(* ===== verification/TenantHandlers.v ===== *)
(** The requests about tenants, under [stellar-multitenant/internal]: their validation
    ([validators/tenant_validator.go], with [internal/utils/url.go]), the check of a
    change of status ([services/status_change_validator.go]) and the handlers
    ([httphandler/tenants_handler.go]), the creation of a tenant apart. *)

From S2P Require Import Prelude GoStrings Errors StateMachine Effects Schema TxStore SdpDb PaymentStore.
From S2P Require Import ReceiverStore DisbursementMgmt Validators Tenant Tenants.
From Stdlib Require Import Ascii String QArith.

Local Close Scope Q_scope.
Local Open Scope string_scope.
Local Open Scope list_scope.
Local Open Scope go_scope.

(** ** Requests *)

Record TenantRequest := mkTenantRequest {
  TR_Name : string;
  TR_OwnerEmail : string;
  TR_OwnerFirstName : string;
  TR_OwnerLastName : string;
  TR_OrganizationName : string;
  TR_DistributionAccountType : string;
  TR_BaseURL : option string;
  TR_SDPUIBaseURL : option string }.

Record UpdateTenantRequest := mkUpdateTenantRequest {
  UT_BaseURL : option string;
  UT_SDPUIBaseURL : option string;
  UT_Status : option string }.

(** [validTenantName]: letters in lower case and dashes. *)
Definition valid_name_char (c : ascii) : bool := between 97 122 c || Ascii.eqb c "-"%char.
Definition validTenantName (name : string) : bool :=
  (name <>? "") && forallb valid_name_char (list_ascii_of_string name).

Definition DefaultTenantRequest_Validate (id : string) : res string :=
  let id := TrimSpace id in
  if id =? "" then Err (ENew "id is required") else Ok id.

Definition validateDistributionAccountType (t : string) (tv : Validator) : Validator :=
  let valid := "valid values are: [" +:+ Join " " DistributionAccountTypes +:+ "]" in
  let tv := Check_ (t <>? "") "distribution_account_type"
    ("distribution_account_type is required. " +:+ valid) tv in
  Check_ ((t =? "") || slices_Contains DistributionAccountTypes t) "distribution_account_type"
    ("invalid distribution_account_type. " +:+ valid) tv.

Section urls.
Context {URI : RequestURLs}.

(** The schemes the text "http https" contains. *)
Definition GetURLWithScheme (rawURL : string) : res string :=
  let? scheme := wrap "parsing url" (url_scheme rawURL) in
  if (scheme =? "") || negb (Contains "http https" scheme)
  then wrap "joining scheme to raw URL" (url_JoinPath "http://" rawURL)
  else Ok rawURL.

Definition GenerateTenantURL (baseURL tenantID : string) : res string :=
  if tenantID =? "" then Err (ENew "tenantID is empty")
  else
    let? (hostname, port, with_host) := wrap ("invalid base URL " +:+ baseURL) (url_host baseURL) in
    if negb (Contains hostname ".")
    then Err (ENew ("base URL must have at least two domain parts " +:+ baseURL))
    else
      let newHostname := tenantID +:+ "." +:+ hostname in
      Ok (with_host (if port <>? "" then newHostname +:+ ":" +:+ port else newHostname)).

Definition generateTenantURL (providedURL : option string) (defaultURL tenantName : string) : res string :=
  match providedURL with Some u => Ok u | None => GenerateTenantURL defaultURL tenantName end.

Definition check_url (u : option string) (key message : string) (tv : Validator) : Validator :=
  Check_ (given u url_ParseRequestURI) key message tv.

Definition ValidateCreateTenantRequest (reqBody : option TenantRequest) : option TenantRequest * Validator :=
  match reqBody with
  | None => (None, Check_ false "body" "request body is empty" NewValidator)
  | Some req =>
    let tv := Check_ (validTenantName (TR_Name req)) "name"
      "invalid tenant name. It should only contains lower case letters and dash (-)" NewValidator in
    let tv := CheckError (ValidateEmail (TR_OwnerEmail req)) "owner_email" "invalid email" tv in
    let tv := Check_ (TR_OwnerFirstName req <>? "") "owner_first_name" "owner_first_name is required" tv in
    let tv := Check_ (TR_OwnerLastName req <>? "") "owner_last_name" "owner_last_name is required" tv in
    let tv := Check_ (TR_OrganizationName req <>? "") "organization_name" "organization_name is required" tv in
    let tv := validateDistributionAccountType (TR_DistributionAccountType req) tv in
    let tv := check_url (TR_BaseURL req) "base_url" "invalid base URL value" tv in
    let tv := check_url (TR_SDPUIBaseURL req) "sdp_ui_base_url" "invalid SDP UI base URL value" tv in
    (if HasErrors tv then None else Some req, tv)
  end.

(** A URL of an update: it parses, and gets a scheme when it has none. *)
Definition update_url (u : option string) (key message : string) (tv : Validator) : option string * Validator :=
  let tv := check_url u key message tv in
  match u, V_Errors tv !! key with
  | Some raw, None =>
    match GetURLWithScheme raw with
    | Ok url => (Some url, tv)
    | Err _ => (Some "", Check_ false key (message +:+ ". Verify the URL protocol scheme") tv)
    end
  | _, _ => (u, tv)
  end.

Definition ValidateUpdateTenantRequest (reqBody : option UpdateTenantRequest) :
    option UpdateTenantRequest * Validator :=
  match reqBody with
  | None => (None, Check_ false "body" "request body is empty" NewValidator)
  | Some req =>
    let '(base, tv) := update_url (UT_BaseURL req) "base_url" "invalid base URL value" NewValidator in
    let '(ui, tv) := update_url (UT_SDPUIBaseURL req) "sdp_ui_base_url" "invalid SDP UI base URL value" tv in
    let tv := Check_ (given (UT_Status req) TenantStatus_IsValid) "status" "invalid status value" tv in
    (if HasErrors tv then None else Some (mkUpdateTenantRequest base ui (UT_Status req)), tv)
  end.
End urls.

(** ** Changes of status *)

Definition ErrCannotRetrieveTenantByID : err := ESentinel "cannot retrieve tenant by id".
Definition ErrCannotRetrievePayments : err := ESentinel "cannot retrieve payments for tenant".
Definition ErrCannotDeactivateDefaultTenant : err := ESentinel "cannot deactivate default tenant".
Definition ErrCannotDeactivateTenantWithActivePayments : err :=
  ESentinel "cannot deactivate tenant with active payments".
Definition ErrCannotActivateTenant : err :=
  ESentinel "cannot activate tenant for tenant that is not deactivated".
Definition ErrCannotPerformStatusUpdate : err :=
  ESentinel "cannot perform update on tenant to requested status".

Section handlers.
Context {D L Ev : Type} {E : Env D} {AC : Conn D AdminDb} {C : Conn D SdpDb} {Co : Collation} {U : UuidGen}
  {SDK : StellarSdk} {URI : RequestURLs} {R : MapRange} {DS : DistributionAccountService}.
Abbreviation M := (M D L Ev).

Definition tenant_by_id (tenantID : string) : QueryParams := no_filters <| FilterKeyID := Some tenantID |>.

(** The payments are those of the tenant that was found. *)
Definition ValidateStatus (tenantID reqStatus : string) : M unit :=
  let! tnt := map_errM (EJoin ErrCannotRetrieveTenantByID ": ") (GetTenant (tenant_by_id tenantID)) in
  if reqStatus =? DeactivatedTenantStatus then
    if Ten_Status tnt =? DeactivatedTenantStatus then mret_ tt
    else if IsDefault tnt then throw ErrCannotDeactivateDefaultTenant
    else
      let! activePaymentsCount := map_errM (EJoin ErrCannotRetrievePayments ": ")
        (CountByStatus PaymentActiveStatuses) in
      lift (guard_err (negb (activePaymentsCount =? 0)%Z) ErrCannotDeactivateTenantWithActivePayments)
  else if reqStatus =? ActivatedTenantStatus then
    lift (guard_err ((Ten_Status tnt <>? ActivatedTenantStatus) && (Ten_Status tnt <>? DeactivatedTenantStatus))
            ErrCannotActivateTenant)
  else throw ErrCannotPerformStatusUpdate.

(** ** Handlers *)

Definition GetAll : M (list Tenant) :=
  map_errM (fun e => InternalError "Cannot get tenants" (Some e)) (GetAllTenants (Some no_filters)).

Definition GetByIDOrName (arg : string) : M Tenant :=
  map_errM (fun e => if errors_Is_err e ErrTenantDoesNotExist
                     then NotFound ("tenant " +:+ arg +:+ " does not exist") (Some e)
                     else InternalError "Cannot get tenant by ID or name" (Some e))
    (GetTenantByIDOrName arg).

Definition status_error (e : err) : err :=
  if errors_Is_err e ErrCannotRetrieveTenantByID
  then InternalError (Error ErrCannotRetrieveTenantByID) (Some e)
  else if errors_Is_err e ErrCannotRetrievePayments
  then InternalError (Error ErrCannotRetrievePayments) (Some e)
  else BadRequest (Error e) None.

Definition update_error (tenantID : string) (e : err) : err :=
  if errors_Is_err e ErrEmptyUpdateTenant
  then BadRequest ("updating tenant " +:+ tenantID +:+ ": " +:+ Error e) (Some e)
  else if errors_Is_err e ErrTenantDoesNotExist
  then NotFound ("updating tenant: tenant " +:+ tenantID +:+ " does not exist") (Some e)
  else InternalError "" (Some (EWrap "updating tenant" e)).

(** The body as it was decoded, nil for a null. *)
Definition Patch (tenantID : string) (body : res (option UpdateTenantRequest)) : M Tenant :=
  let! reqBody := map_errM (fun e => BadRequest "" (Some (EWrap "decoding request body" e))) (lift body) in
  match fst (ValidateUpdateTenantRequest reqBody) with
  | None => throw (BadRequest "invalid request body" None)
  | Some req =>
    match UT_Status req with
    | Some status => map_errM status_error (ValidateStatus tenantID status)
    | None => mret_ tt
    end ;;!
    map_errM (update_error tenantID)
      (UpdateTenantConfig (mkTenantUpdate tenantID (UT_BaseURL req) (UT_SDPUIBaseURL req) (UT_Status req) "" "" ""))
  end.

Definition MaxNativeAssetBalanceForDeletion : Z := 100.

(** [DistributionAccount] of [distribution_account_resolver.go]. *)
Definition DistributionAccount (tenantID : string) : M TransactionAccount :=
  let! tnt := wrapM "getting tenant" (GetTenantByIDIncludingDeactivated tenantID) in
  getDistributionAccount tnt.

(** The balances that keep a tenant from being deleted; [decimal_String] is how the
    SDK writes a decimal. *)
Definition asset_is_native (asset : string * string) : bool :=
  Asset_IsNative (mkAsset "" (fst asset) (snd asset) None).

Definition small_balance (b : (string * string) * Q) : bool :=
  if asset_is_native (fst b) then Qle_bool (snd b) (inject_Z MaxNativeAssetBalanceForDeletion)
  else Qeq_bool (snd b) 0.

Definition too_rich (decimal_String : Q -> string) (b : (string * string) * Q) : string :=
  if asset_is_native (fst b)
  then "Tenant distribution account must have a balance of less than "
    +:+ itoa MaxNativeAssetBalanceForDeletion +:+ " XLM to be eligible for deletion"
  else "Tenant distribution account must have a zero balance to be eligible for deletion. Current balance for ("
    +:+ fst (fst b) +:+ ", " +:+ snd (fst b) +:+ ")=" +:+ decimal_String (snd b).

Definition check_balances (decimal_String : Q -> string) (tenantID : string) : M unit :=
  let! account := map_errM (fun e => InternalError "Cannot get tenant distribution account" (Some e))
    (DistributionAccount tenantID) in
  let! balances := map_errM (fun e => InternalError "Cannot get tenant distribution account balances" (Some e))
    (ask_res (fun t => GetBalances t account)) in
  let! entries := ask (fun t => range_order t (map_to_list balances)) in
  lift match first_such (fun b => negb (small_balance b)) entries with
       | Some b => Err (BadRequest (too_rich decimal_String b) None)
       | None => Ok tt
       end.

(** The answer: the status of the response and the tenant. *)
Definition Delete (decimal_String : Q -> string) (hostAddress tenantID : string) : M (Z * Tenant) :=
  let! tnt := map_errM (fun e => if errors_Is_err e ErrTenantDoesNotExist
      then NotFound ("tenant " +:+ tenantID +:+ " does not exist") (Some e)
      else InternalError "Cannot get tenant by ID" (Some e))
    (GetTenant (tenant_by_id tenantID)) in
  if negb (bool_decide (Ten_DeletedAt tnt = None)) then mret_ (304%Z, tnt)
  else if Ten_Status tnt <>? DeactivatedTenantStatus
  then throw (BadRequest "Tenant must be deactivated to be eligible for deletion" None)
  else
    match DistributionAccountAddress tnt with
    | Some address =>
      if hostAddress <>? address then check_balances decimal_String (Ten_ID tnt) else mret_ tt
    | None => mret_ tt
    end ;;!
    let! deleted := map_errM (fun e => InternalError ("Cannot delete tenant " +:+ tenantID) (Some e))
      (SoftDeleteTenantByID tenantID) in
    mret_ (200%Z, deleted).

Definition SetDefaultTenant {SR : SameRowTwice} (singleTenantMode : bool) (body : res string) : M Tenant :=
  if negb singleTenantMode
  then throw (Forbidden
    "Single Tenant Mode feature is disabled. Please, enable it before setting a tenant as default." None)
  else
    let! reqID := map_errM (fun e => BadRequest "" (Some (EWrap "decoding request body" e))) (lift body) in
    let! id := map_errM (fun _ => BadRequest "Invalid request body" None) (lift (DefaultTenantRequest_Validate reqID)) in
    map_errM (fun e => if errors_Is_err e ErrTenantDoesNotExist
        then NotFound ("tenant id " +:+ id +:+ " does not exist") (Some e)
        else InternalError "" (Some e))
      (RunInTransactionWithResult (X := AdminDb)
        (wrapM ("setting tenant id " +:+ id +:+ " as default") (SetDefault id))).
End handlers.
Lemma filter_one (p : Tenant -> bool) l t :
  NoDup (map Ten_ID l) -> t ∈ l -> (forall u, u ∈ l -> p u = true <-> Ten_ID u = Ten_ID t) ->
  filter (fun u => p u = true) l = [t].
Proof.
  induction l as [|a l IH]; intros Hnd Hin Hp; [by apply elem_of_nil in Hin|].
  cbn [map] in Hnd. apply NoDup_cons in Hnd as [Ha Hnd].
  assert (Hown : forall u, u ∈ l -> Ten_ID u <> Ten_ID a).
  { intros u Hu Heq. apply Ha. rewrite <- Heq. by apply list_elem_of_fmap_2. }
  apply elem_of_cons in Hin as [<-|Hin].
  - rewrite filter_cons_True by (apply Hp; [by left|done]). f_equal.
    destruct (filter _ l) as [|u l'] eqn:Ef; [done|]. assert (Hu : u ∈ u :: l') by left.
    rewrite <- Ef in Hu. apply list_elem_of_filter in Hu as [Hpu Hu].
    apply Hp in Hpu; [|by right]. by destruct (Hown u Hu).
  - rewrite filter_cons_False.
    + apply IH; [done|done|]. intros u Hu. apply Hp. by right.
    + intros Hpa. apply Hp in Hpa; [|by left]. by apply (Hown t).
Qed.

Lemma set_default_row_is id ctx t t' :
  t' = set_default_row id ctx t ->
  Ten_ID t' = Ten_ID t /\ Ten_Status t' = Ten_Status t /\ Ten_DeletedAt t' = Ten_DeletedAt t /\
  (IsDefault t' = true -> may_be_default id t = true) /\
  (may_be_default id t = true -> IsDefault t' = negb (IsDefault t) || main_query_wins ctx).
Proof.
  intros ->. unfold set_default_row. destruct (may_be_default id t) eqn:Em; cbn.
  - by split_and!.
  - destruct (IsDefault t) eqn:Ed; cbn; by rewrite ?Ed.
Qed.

===============

Task description:
Everything above from the line with "let tv := check_url (TR_BaseURL" to the line with "Definition update_url (u", both included, must be repeated exactly, and nothing outside that range.

Solution for this problem:
    let tv := check_url (TR_BaseURL req) "base_url" "invalid base URL value" tv in
    let tv := check_url (TR_SDPUIBaseURL req) "sdp_ui_base_url" "invalid SDP UI base URL value" tv in
    (if HasErrors tv then None else Some req, tv)
  end.

(** A URL of an update: it parses, and gets a scheme when it has none. *)
Definition update_url (u : option string) (key message : string) (tv : Validator) : option string * Validator :=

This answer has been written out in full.